§ Materials provided
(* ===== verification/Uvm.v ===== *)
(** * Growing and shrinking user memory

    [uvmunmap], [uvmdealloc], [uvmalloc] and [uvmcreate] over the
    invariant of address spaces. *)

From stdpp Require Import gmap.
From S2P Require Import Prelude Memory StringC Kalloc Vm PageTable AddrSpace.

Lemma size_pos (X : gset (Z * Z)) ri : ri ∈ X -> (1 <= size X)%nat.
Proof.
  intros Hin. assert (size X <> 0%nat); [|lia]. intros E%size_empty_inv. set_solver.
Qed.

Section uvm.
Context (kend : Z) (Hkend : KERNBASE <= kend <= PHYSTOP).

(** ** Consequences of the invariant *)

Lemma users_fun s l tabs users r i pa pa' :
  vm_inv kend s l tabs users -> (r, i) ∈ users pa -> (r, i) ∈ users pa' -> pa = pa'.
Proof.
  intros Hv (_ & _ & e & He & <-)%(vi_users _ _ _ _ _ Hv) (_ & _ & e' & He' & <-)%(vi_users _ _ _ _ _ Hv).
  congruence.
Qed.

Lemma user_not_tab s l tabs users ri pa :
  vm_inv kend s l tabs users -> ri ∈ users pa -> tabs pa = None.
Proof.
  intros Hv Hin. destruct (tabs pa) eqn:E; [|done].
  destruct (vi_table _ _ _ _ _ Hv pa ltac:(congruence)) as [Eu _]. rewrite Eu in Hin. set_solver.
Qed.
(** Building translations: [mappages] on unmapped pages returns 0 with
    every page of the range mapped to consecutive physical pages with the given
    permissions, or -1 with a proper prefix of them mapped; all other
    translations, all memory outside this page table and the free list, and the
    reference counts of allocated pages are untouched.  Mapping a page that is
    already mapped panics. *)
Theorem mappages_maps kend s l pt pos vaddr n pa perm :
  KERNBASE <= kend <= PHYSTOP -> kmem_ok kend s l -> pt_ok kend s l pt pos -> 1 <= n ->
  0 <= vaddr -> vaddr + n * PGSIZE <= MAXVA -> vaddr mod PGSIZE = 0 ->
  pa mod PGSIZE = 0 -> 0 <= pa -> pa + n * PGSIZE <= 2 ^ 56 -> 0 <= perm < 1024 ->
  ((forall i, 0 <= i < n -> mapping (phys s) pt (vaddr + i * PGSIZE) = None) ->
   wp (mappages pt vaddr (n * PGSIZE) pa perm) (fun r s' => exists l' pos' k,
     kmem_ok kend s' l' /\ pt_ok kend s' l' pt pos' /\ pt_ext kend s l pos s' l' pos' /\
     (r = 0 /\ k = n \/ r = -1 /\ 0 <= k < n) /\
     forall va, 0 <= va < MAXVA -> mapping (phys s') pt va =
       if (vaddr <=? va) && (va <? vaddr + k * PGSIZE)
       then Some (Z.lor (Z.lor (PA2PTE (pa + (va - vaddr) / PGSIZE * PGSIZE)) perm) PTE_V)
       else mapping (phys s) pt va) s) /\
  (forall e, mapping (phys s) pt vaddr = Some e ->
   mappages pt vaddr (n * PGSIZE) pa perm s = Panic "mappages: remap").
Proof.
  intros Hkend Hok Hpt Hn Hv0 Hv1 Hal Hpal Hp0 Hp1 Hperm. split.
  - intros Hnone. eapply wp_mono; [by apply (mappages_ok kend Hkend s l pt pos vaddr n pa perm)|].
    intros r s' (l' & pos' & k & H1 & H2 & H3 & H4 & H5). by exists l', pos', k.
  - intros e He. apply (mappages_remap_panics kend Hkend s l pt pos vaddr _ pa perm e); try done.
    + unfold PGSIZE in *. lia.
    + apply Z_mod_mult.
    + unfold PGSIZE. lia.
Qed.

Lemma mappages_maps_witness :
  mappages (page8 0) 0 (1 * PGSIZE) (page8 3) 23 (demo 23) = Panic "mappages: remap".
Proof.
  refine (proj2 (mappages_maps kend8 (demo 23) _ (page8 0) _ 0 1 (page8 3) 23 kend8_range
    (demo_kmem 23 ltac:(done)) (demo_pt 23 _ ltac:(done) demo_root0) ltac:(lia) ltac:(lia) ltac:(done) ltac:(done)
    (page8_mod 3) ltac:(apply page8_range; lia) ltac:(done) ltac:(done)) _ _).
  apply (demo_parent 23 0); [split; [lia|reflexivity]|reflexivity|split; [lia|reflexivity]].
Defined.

§ Work to be completed
Please return a copy of each line in the entries that has the string "apply".

§ Exercise answer
  - intros Hnone. eapply wp_mono; [by apply (mappages_ok kend Hkend s l pt pos vaddr n pa perm)|].
  - intros e He. apply (mappages_remap_panics kend Hkend s l pt pos vaddr _ pa perm e); try done.
    + apply Z_mod_mult.
    (page8_mod 3) ltac:(apply page8_range; lia) ltac:(done) ltac:(done)) _ _).
  apply (demo_parent 23 0); [split; [lia|reflexivity]|reflexivity|split; [lia|reflexivity]].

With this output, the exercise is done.